Task directions:
Using the data below, output the first line and every line after it up to and including the line containing "(** Every type", exactly as written and with nothing added.

-- Entries shown follows --

(** A value that contains a placeholder is expanded again. *)
Example placeholder_in_a_name_is_expanded :
  render_template %"DROP FUNCTION {name}{cascade};" [(%"name", %"f{cascade}"); (%"cascade", %" CASCADE")]
  = %"DROP FUNCTION f CASCADE CASCADE;".
Proof. vm_compute. reflexivity. Qed.

(** Schema synchronisation quotes Spanner names with double quotes, table browsing with backticks. *)
Example spanner_names_are_quoted_in_two_ways :
  quote_id %"t" Spanner = dq_text %"^t^" /\ quote_table_identifier (Some Spanner) %"t" = %"`t`".
Proof. split; vm_compute; reflexivity. Qed.
(** Every type of the grammar is read to its end. *)
Lemma type_eaten t rest :
  type_ok t = true -> type_ends t rest = true -> consume_postgres_cast_type (type_text t ++ rest) = Some (length (type_text t)).
Proof.
  intros Hok Hends. destruct (type_ends_spec _ _ Hends) as (He & Hdot & Hparen & Hbracket & Hkey). unfold type_ok in Hok.
  rewrite !andb_true_iff in Hok. destruct Hok as [[Hb Hm] Hds]. destruct t as [b m ds]. cbn [base_of modifier dimensions] in *.
  unfold type_text. cbn [base_of modifier dimensions]. rewrite <- !app_assoc.
  destruct (base_eaten b (modifier_text m ++ suffix_text b ++ dimensions_text ds ++ rest)) as (n & fn & idx & q & Hw & Hn & Hq & Hu & Hp); [done|..].
  { intros p. rewrite part_ends_modifier, part_ends_suffix, part_ends_dimensions. by repeat case_match. }
  { rewrite next_modifier, next_suffix, next_dimensions. by repeat case_match. }
  { intros Ht. rewrite no_phrase_modifier. destruct m; [done|]. destruct b; try done. cbn [suffix_text app]. rewrite no_phrase_dimensions.
    destruct ds; auto. }
  unfold consume_postgres_cast_type. rewrite Hw, drop_0, Hn. cbn [mbind option_bind]. rewrite Nat.add_0_l, Hq. cbn [mbind option_bind].
  rewrite Hu, Hp, modifier_eaten; [|done|by rewrite next_suffix, next_dimensions; repeat case_match]. cbn [mbind option_bind].
  destruct (suffix_eaten b (base_text b ++ modifier_text m) (dimensions_text ds ++ rest)) as [Hz Hi]; [done|..].
  { intros p. rewrite part_ends_dimensions. by case_match. }
  { intros Ht. rewrite no_phrase_dimensions. case_match; auto. }
  rewrite (app_assoc (base_text b)), Hz. cbn [mbind option_bind]. rewrite Hi. cbn [mbind option_bind].
  rewrite (app_assoc (base_text b ++ _)), arrays_eaten; [|done|done|].
  2:{ rewrite !length_app. enough (length ds <= length (dimensions_text ds)) by lia. by apply dimensions_length. }
  cbn [mbind option_bind]. rewrite app_assoc, drop_app_length, <- !app_assoc. unfold type_ends in Hends. rewrite !andb_true_iff in Hends.
  destruct rest as [|c rest]; [done|]. destruct Hends as [[Hc _] _]. apply negb_true_iff in Hc. by rewrite Hc.
Qed.

End Types.

(** * the casts of a default are removed, and nothing else.

    A default is written from [default_piece]s: code, strings, escape strings, quoted
    names, dollar-quoted strings, and casts to the types of the grammar above. *)

Inductive default_piece : Set :=
| PlainChar (c : char)
| StringPiece (value : text)
| EscapePiece (value : text)
| NamePiece (name : text)
| DollarPiece (tag body : text)
| CastPiece (t : cast_type).

(** A string with backslash escapes. *)
Definition escaped (value : text) : text :=
  value ≫= fun c => if (c =? squote)%N then [bslash; squote] else if (c =? bslash)%N then [bslash; bslash] else [c].

Definition dollar_tag (tag : text) : text := dollar :: tag ++ [dollar].

Definition default_text (p : default_piece) : text :=
  match p with
  | PlainChar c => [c]
  | StringPiece value => delimited squote squote value
  | EscapePiece value => 69%N :: squote :: escaped value ++ [squote]
  | NamePiece name => delimited dquote dquote name
  | DollarPiece tag body => dollar_tag tag ++ body ++ dollar_tag tag
  | CastPiece t => colon :: colon :: type_text t
  end.

Definition kept_text (p : default_piece) : text := match p with CastPiece _ => [] | _ => default_text p end.

Section Strip.

Context `{LetterTable} `{CharTable}.

Definition after_name (b : text) : bool := match b with c :: _ => name_char c | [] => false end.

(** The piece is what the text reads as, after [b] (last character first) and before [rest]. *)
Definition default_stands (b : text) (p : default_piece) (rest : text) : bool :=
  match p with
  | PlainChar c => negb (existsb (N.eqb c) [squote; dquote; dollar]) && negb ((c =? colon)%N && head_is colon rest)
  | StringPiece _ => negb (postgres_escape_string_quote b) && negb (head_is squote rest)
  | EscapePiece _ => negb (after_name b) && negb (head_is squote rest)
  | NamePiece _ => negb (head_is dquote rest)
  | DollarPiece tag body =>
      negb (after_name b) && tag_ok tag && bool_decide (find_at (dollar_tag tag) (body ++ dollar_tag tag) = Some (length body))
  | CastPiece t => type_ok t && type_ends t rest
  end.

Definition defaults_text (ps : list default_piece) : text := ps ≫= default_text.

Fixpoint defaults_stand (b : text) (ps : list default_piece) : bool :=
  match ps with
  | [] => true
  | p :: ps' => default_stands b p (defaults_text ps') && defaults_stand (rev (default_text p) ++ b) ps'
  end.

Abbreviation run := (scan_loop cast_step).

(** Outside quotes, after [b]. *)
Definition at_code (b : text) : cast_state := mk_cast_state (mk_quotes false false false b) false.

Definition with_output (out : text) (r : cast_state * text) : cast_state * text := (r.1, out ++ r.2).

Lemma with_output_app a b r : with_output a (with_output b r) = with_output (a ++ b) r.
Proof. unfold with_output. cbn. by rewrite app_assoc. Qed.

Lemma strip_run_step st c rest st' out n :
  cast_step st c rest = (st', out, n) -> run st 0 (c :: rest) = with_output out (run st' 0 (drop n rest)).
Proof. intros Hs. rewrite scan_loop_cons, Hs. by destruct (run st' 0 (drop n rest)). Qed.

(** A character that [quote_step] takes is copied with the ones it takes along. *)
Lemma run_quoted q q' c rest n m :
  quote_step q c rest = Some (q', n) ->
  run (mk_cast_state q m) 0 (c :: rest)
  = with_output (c :: take n rest) (run (mk_cast_state (push (c :: take n rest) q') m) 0 (drop n rest)).
Proof. intros Hq. apply strip_run_step. unfold cast_step. cbn [quotes_of malformed]. by rewrite Hq. Qed.

(** ** Bodies of quoted texts *)

Lemma string_body value : forall b rest,
  head_is squote rest = false ->
  run (mk_cast_state (mk_quotes true false false b) false) 0 (double_char squote value ++ squote :: rest)
  = with_output (double_char squote value ++ [squote]) (run (at_code (rev (double_char squote value ++ [squote]) ++ b)) 0 rest).
Proof.
  induction value as [|c value IH]; intros b rest Hr.
  - cbn [double_char mbind list_bind app]. erewrite run_quoted by (unfold quote_step; cbn; by rewrite Hr). cbn [take]. by rewrite drop_0.
  - rewrite double_char_cons. destruct (N.eqb_spec c squote) as [->|Hc]; cbn [app].
    + erewrite run_quoted by reflexivity. cbn [take drop]. rewrite drop_0. unfold push. cbn [in_single_quote in_escape_single_quote in_double_quote before].
      rewrite IH, with_output_app by done. cbn [app rev]. by rewrite <- !app_assoc.
    + erewrite run_quoted by (unfold quote_step; cbn; apply N.eqb_neq in Hc; rewrite Hc, andb_false_r; reflexivity).
      cbn [take drop]. rewrite drop_0. unfold push. cbn [in_single_quote in_escape_single_quote in_double_quote before].
      rewrite IH, with_output_app by done. cbn [app rev]. by rewrite <- !app_assoc.
Qed.

Ltac copied := cbn [take drop]; rewrite drop_0; unfold push; cbn [in_single_quote in_escape_single_quote in_double_quote before].

Lemma escape_body value : forall b rest,
  head_is squote rest = false ->
  run (mk_cast_state (mk_quotes true true false b) false) 0 (escaped value ++ squote :: rest)
  = with_output (escaped value ++ [squote]) (run (at_code (rev (escaped value ++ [squote]) ++ b)) 0 rest).
Proof.
  induction value as [|c value IH]; intros b rest Hr.
  - cbn [escaped mbind list_bind app]. erewrite run_quoted by (unfold quote_step; cbn; by rewrite Hr). cbn [take]. by rewrite drop_0.
  - cbn [escaped mbind list_bind]. fold (escaped value). destruct (N.eqb_spec c squote) as [->|Hc]; cbn [app].
    + rewrite (run_quoted _ (mk_quotes true true false b) _ _ 1) by reflexivity. copied. rewrite IH, with_output_app by done. cbn [app rev]. by rewrite <- !app_assoc.
    + destruct (N.eqb_spec c bslash) as [->|Hb]; cbn [app].
      * rewrite (run_quoted _ (mk_quotes true true false b) _ _ 1) by reflexivity. copied. rewrite IH, with_output_app by done. cbn [app rev]. by rewrite <- !app_assoc.
      * apply N.eqb_neq in Hc, Hb. erewrite run_quoted by (unfold quote_step; cbn; rewrite Hb, Hc, andb_false_r; reflexivity).
        copied. rewrite IH, with_output_app by done. cbn [app rev]. by rewrite <- !app_assoc.
Qed.

Lemma name_body value : forall b rest,
  head_is dquote rest = false ->
  run (mk_cast_state (mk_quotes false false true b) false) 0 (double_char dquote value ++ dquote :: rest)
  = with_output (double_char dquote value ++ [dquote]) (run (at_code (rev (double_char dquote value ++ [dquote]) ++ b)) 0 rest).
Proof.
  induction value as [|c value IH]; intros b rest Hr.
  - cbn [double_char mbind list_bind app]. erewrite run_quoted by (unfold quote_step; cbn; by rewrite Hr). cbn [take]. by rewrite drop_0.
  - rewrite double_char_cons. destruct (N.eqb_spec c dquote) as [->|Hc]; cbn [app].
    + erewrite run_quoted by reflexivity. copied. rewrite IH, with_output_app by done. cbn [app rev]. by rewrite <- !app_assoc.
    + apply N.eqb_neq in Hc. erewrite run_quoted by (unfold quote_step; cbn; rewrite andb_false_r, Hc; reflexivity).
      copied. rewrite IH, with_output_app by done. cbn [app rev]. by rewrite <- !app_assoc.
Qed.

(** ** Dollar quotes *)

Lemma tag_no_dollar tag : tag_ok tag = true -> Forall (fun c => (c =? dollar)%N = false) tag.
Proof.
  destruct tag as [|c tag]; [by constructor|]. cbn. intros [Hc Ht]%andb_prop. constructor.
  - by destruct (N.eqb_spec c dollar) as [->|].
  - rewrite forallb_forall in Ht. apply Forall_forall. intros d Hd%list_elem_of_In. apply Ht in Hd.
    by destruct (N.eqb_spec d dollar) as [->|].
Qed.

Lemma find_tag_end tag rest : tag_ok tag = true -> find_at [dollar] (tag ++ dollar :: rest) = Some (length tag).
Proof.
  intros Ht%tag_no_dollar. induction Ht as [|c tag Hc Ht IH]; [done|]. cbn [app find_at starts_with].
  rewrite N.eqb_sym, Hc. cbn [andb]. by rewrite IH.
Qed.

Lemma dollar_delimiter b tag rest :
  after_name b = false -> tag_ok tag = true ->
  postgres_dollar_quote_delimiter b dollar (tag ++ dollar :: rest) = Some (S (length tag)).
Proof.
  intros Hb Ht. unfold postgres_dollar_quote_delimiter. unfold after_name in Hb. rewrite N.eqb_refl, Hb. cbn [andb negb].
  rewrite find_tag_end by done. cbn [mbind option_bind]. by rewrite take_app_length, Ht.
Qed.

Lemma dollar_quoted b tag body rest :
  after_name b = false -> tag_ok tag = true -> find_at (dollar_tag tag) (body ++ dollar_tag tag) = Some (length body) ->
  consume_postgres_dollar_quoted b dollar (tag ++ dollar :: body ++ dollar_tag tag ++ rest)
  = Some (length (tag ++ dollar :: body ++ dollar_tag tag)).
Proof.
  intros Hb Ht Hf. unfold consume_postgres_dollar_quoted. rewrite dollar_delimiter by done. cbn [mbind option_bind].
  change (tag ++ dollar :: body ++ dollar_tag tag ++ rest) with (tag ++ [dollar] ++ body ++ dollar_tag tag ++ rest).
  rewrite (app_assoc tag). replace (S (length tag)) with (length (tag ++ [dollar])) by (rewrite length_app; cbn; lia).
  rewrite take_app_length, drop_app_length. fold (dollar_tag tag). rewrite (app_assoc body), (find_at_more _ _ _ rest Hf).
  cbn [mbind option_bind]. f_equal. unfold dollar_tag. rewrite !length_app. cbn. rewrite !length_app. cbn. rewrite !length_app. cbn. lia.
Qed.

(** ** One piece *)

Lemma run_plain_char b c rest :
  default_stands b (PlainChar c) rest = true ->
  run (at_code b) 0 (c :: rest) = with_output [c] (run (at_code (c :: b)) 0 rest).
Proof.
  cbn [default_stands existsb]. rewrite andb_true_iff, negb_true_iff, !orb_false_iff. intros [(Hs & Hd & Hdl & _) Hcast].
  rewrite (strip_run_step _ _ _ (at_code (c :: b)) [c] 0); [by rewrite drop_0|]. unfold cast_step. cbn [quotes_of at_code malformed].
  rewrite quote_step_code, delimiter_none by done. apply negb_true_iff in Hcast. by rewrite Hcast.
Qed.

-- Entries shown concluded --

Answer to the exercise:
(** A value that contains a placeholder is expanded again. *)
Example placeholder_in_a_name_is_expanded :
  render_template %"DROP FUNCTION {name}{cascade};" [(%"name", %"f{cascade}"); (%"cascade", %" CASCADE")]
  = %"DROP FUNCTION f CASCADE CASCADE;".
Proof. vm_compute. reflexivity. Qed.

(** Schema synchronisation quotes Spanner names with double quotes, table browsing with backticks. *)
Example spanner_names_are_quoted_in_two_ways :
  quote_id %"t" Spanner = dq_text %"^t^" /\ quote_table_identifier (Some Spanner) %"t" = %"`t`".
Proof. split; vm_compute; reflexivity. Qed.
(** Every type of the grammar is read to its end. *)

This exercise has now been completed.